- _Stored data_
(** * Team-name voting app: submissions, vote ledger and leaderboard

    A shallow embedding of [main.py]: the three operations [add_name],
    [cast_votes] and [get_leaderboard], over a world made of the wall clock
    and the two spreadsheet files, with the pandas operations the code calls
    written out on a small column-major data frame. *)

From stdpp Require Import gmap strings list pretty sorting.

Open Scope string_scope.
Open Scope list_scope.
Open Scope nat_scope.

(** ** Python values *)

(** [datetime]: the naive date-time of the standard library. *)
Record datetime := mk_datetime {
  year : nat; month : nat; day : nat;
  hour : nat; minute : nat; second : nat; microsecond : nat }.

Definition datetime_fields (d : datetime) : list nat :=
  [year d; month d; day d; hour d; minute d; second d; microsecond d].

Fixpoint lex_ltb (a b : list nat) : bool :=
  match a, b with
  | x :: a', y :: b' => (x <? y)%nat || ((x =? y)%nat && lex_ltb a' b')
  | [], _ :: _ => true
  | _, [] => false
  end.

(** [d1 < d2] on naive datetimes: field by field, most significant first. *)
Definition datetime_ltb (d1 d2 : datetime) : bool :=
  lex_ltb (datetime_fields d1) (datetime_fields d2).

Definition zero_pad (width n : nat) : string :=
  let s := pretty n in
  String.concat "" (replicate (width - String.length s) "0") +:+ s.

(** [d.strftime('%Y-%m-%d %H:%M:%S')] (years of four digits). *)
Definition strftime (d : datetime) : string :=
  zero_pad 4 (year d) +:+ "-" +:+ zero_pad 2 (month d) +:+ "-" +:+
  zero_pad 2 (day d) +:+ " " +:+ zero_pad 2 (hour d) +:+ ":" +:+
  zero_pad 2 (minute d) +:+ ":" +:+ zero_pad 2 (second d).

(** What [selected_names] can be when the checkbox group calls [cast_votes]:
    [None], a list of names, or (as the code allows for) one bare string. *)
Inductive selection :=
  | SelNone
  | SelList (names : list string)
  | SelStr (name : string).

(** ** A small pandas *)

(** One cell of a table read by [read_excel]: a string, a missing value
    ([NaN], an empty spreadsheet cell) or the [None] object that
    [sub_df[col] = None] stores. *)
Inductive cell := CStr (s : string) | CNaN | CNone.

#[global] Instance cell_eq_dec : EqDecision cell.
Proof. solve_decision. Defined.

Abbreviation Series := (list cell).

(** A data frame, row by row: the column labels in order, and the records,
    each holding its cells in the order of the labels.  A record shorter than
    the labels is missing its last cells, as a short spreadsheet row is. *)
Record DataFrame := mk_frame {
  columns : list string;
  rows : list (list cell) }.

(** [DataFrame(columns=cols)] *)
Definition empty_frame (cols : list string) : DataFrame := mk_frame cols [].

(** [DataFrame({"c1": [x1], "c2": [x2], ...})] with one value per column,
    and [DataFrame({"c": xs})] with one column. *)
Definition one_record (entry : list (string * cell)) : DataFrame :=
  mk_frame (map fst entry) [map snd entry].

- _What is expected_
Please give back, exactly as it stands above, the stretch from the line with "(** What [selected_names]" through the line with "(** ** A small pandas *)", and no line outside it.

- _Exercise solution_
(** What [selected_names] can be when the checkbox group calls [cast_votes]:
    [None], a list of names, or (as the code allows for) one bare string. *)
Inductive selection :=
  | SelNone
  | SelList (names : list string)
  | SelStr (name : string).

(** ** A small pandas *)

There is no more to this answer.